======== INFORMATION PROVIDED ========
(** A decoded no-operation. *)
Lemma nop_executes c n a b :
  u32 n → u32 a → u32 b → decoded 0 n a b nop (id_ex c) →
  ∃ v, executes (id_ex c) (UWrite 0 v) None.
Proof.
  intros Hn Ha Hb Hd. exists (alu_value (AluSll 0) a b).
  apply (decoded_executes 0 (n - 4) a b nop); try done.
  replace ((n - 4 + 4) mod 2 ^ 32) with n; [done|].
  unfold u32 in Hn. rewrite Z.mod_small; lia.
Qed.

Lemma nop_no_hazard n a b d x : decoded 0 n a b nop d → load_use_hazard d x = false.
Proof. intros Hd. unfold load_use_hazard. control_lines Hd. by rewrite Hmem_read. Qed.

(** A load held up the next instruction: a bubble goes down the pipeline while it is
    fetched again. *)
Lemma bubble_tick c m g R1 u2 R2 m2 u3 R3 m3 w4 :
  core_ok c → ok m → code_ok code m2 →
  pending (mem_wb c) (gpr c) R1 → carries (ex_mem c) u2 → uop_step u2 R1 m R2 m2 →
  executes (id_ex c) u3 None → uop_step u3 R2 m2 R3 m3 →
  (∃ sz r a, u3 = ULoad sz r a) → ifid_inst (if_id c) = 0 → code (PC c) = Some w4 →
  ∃ c' n, tick_core c m g = Ret (c', m2, g) ∧
    pending (mem_wb c') (gpr c') R2 ∧ carries (ex_mem c') u3 ∧
    u32 n ∧ decoded 0 n (R3 0) (R3 0) nop (id_ex c') ∧
    ifid_inst (if_id c') = w4 ∧ ifid_next_pc (if_id c') = (PC c + 4) mod 2 ^ 32 ∧
    PC c' = (PC c + 4) mod 2 ^ 32.
Proof.
  intros Hc Hm Hcode Hp Hcar Hs2 Hex Hs3 (sz & r & a & ->) Hw Hpc.
  destruct (tick_core_step c m g R1 u2 R2 m2 (ULoad sz r a) None R3 m3 0 nop w4)
    as (c' & Ht & Hp' & Hcar' & Hd' & Hf'); try done.
  { split; by right. }
  { by apply code_read. }
  exists c', (ifid_next_pc (if_id c)). split; [exact Ht|]. split; [exact Hp'|].
  split; [exact Hcar'|]. split; [apply (ifid_next_pc_ok _ (core_if_id _ Hc))|].
  split; [exact Hd'|]. revert Hf'. unfold fetched. by rewrite (nop_no_hazard _ _ _ _ w4 Hd').
Qed.

(** The tick after a bubble. *)
Lemma after_bubble c m g R2 u R3 m3 w4 i4 npc n f R' :
  core_ok c → ok m → code_ok code m3 → pending (mem_wb c) (gpr c) R2 → carries (ex_mem c) u →
  uop_step u R2 m R3 m3 → u32 n → decoded 0 n (R3 0) (R3 0) nop (id_ex c) →
  code npc = Some w4 → isa_decode w4 = Some i4 → code ((npc + 4) mod 2 ^ 32) = Some f →
  ifid_inst (if_id c) = w4 → ifid_next_pc (if_id c) = (npc + 4) mod 2 ^ 32 →
  PC c = (npc + 4) mod 2 ^ 32 → regs_agree R' R3 →
  ∃ c', tick_core c m g = Ret (c', m3, g) ∧
    inv c' m3 (IsaState R' m3 npc ((npc + 4) mod 2 ^ 32)).
Proof.
  intros Hc Hm Hcode Hp Hcar Hs Hn Hd Hnpc Hi4 Hf Hw4 Hn4 Hpc4 HR3.
  assert (u32 (R3 0)) as Hu.
  { rewrite <-(dec_rs_value _ _ _ _ _ _ Hd). apply (idex_rs_value_ok _ (core_id_ex _ Hc)). }
  destruct (nop_executes c n (R3 0) (R3 0) Hn Hu Hu Hd) as [v Hex].
  assert (R3 0 = 0) as Hz.
  { eapply uop_step_zero; [exact Hs|]. destruct (interpret_wb_pending c g R2 Hc Hp)
      as (r1 & Hwb & _ & _ & HR1).
    destruct (interpret_wb_ok c g Hc) as (c1 & g1 & E & Hok). rewrite Hwb in E. simplify_eq.
    rewrite <-(HR1 0) by lia. apply (regs_zero _ (core_regs _ Hok)). }
  destruct (tick_core_step c m g R2 u R3 m3 (UWrite 0 v) None (rset R3 0 v) m3 w4 i4 f)
    as (c' & Ht & Hp' & Hcar' & Hd' & Hf'); try done; [constructor| |].
  { cbn [default]. rewrite Hpc4. by apply code_read. }
  exists c'. split; [exact Ht|]. destruct (tick_core_ok c m g c' m3 g Hc Hm Ht) as [Hc' Hm3].
  rewrite Hn4 in Hd'. cbn [default] in Hf'. rewrite Hpc4 in Hf'.
  pose proof (rset_zero_agree R3 v Hz) as Hag.
  split; cbn [isa_regs isa_mem isa_pc isa_npc]; try done.
  - exists R3, (UWrite 0 v), (rset R3 0 v). split_and!; [done|done|constructor|].
    by rewrite Hag, HR3.
  - exists w4, i4. split; [done|].
    assert (∀ r, 0 <= r < 32 → rset R3 0 v r = R' r) as Heq
      by (intros r Hr; rewrite Hag by done; symmetry; by apply HR3).
    eapply decoded_eq; [exact Hd'|apply Heq, GET_RS_range|apply Heq, GET_RT_range].
  - by eapply fetched_next.
Qed.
========
* **TASK OBJECTIVE**
Look at the material above and copy, word for word, its lines from the first through the one containing "replace ((n - 4".

* **SOLUTION TO THE EXERCISE**
(** A decoded no-operation. *)
Lemma nop_executes c n a b :
  u32 n → u32 a → u32 b → decoded 0 n a b nop (id_ex c) →
  ∃ v, executes (id_ex c) (UWrite 0 v) None.
Proof.
  intros Hn Ha Hb Hd. exists (alu_value (AluSll 0) a b).
  apply (decoded_executes 0 (n - 4) a b nop); try done.
  replace ((n - 4 + 4) mod 2 ^ 32) with n; [done|].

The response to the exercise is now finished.